DeepDyve a privately-held, Redwood City, California-based technology company, originally made its mark by offering rental versions of articles from scholarly publications. With the growing availability of OA articles from major publishers, this seems the perfect time for the company to expand its offerings into the digital library realm.
DeepDyve’s CEO, William Park commented, “There are a lot of products on the market designed for large institutional libraries. But after talking with our users, we saw a clear, unmet need for our Digital Library as these traditional products are too expensive to license and integrate for small to medium-sized research organizations.”

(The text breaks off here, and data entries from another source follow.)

Lemma server_udp_wf ops : wf (run ops).
Proof.
  unfold run. induction ops as [|o ops IH] using rev_ind; [by split|]. rewrite foldl_app. simpl.
  destruct o as [found taken|enc|id|id|id|id| |];
    [by apply get_wf|by apply install_wf|apply (reader_wf id); auto..|by apply close_conn_wf| |by apply udp_close_wf].
  cbn [step]. revert IH. unfold wf. destruct (worker (foldl step Run ops)) eqn:Ew; try (by rewrite Ew).
  destruct (isClosed (foldl step Run ops)) eqn:Ec; simpl; [|by rewrite Ew].
  intros (i & _ & ? & ? & _). split; [done|]. by exists i.
Qed.

Lemma wf_one s : wf s → ∃ id, opened s ⊆ {[id]} ∧ dom (readers s) ⊆ {[id]}.
Proof.
  unfold wf. destruct (worker s) as [|id| |].
  - intros [-> ->]. exists 0%nat. set_solver.
  - intros [? ->]. exists id. set_solver.
  - intros (id & _ & ? & ? & _). eauto.
  - intros (_ & id & ? & ?). eauto.
Qed.

(** A proxy has at most one work connection open and at most one reader; when it is closed while
    the worker waits, none stays open, whatever happens afterwards. *)
Lemma udp_one_work_conn ops :
  (∀ a b, a ∈ opened (run ops) → b ∈ opened (run ops) → a = b) ∧
  (∀ a b, a ∈ dom (readers (run ops)) → b ∈ dom (readers (run ops)) → a = b) ∧
  (∀ after, worker (run ops) = PWait → isClosed (run ops) = false → opened (run (ops ++ Close :: after)) = ∅).
Proof.
  pose proof (server_udp_wf ops) as Hwf. destruct (wf_one _ Hwf) as (j & Hj1 & Hj2). split_and!.
  1, 2: intros a b Ha Hb; first [apply Hj1 in Ha; apply Hj1 in Hb|apply Hj2 in Ha; apply Hj2 in Hb]; clear -Ha Hb; set_solver.
  intros after Hw Hc. unfold run. rewrite foldl_app. cbn [foldl]. fold (run ops).
    assert (∀ l s, (worker s = PWait ∨ worker s = PDone) → isClosed s = true → opened s = ∅ → opened (foldl step s l) = ∅) as Hkeep.
    { clear. induction l as [|o l IH]; intros s Hw Hc Ho; [done|]. cbn [foldl]. apply IH.
      all: destruct o, Hw as [Hw|Hw]; cbn [step]; unfold close_conn, set_readers, set_worker; rewrite ?Hw, ?Hc; repeat case_match; simpl; auto; set_solver. }
    unfold wf in Hwf. rewrite Hw in Hwf. destruct Hwf as (i & Hi & Ho & _).
    apply Hkeep; cbn [step]; rewrite Hc; unfold close_old; rewrite Hi; simpl; [by left|done|set_solver].
Qed.

(** A connection that is found while the proxy is being closed is installed nevertheless, and
    stays open after the worker has ended. *)
Lemma late_conn_stays_open : let s := run [Get true None; Close; Install true; Wake] in worker s = PDone ∧ opened s = {[0%nat]}.
Proof. by split. Qed.
End ServerUdp.

(** ** The UDP proxy of the client *)

Module ClientUdp.
(** [closed] with [readCh] and [sendCh]; the channels belong to the connection they were made
    with.  [opened] are work connections that nobody has closed. *)
Record t := mk { closed : bool; workConn : option nat; opened : gset nat }.
Definition New : t := mk false None ∅.

Definition Close (s : t) : t :=
  if closed s then s
  else mk true (workConn s) (match workConn s with Some id => opened s ∖ {[id]} | None => opened s end).

(** [InWorkConn] in two critical sections: the resources of the old connection are closed; then
    the new connection takes their place, unless it cannot be wrapped. *)
Definition in_begin (id : nat) (s : t) : t := let s := Close s in mk (closed s) (workConn s) ({[id]} ∪ opened s).
Definition in_set (id : nat) (wrap_ok : bool) (s : t) : t :=
  if wrap_ok then mk false (Some id) (opened s) else mk (closed s) (workConn s) (opened s ∖ {[id]}).
Definition InWorkConn (id : nat) (wrap_ok : bool) (s : t) : t := in_set id wrap_ok (in_begin id s).

Inductive op := OIn (wrap_ok : bool) | OClose.
(** Connections are numbered as they come. *)
Definition step (x : nat * t) (o : op) : nat * t :=
  match o with OIn ok => (S (fst x), InWorkConn (fst x) ok (snd x)) | OClose => (fst x, Close (snd x)) end.
Definition run (ops : list op) : nat * t := foldl step (0%nat, New) ops.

The Digital Library provides a fully integrated suite of workflow and collaboration tools to make research easy and affordable for an entire organization. It allows teams to search, organise and access the full text of five million Open Access articles and 20 million premium rentable papers from over 20,000 journals. In addition, researchers are able to purchase and download any paper from its comprehensive collection of 100 million citations—available in the reference database. The Digital Library supports automatic de-duplication of purchases, so if one team member has already bought a paper, it will be available to all plan members, avoiding repeat charges and reducing waste.
Typically, the tools and processes that allow researchers to access and manage literature involve expensive, custom solutions that are highly fragmented and can easily cost tens of thousands of dollars or more each year. Furthermore, these solutions lack the ability to organize, cite and collaborate directly with colleagues. With the Digital Library, literature from multiple sources can be stored in one place, with the addition of unified folders that can be accessed from a private cloud database. Articles can be annotated and bookmarked for quick reference, and users can coordinate research with colleagues by sharing folders and articles, exporting citations to popular reference managers, and sharing annotations.
“DeepDyve was built by researchers for researchers. The most common complaint we hear is fragmentation, namely that every article and tool is in a different silo,” said Park. “There is a tremendous amount of wasted time and money trying to find papers, and it’s virtually impossible to share or collaborate with colleagues with the current tools on the market. The Digital Library is the first one-stop platform that allows researchers to access virtually any paper, including those from within the company, all from one place, and easily organize those papers with their team.”
Although not likely to be a total replacement for library subscription databases, DeepDyve Digital Library could offer some interesting alternatives to existing products and serve as a lever in negotiations with vendors.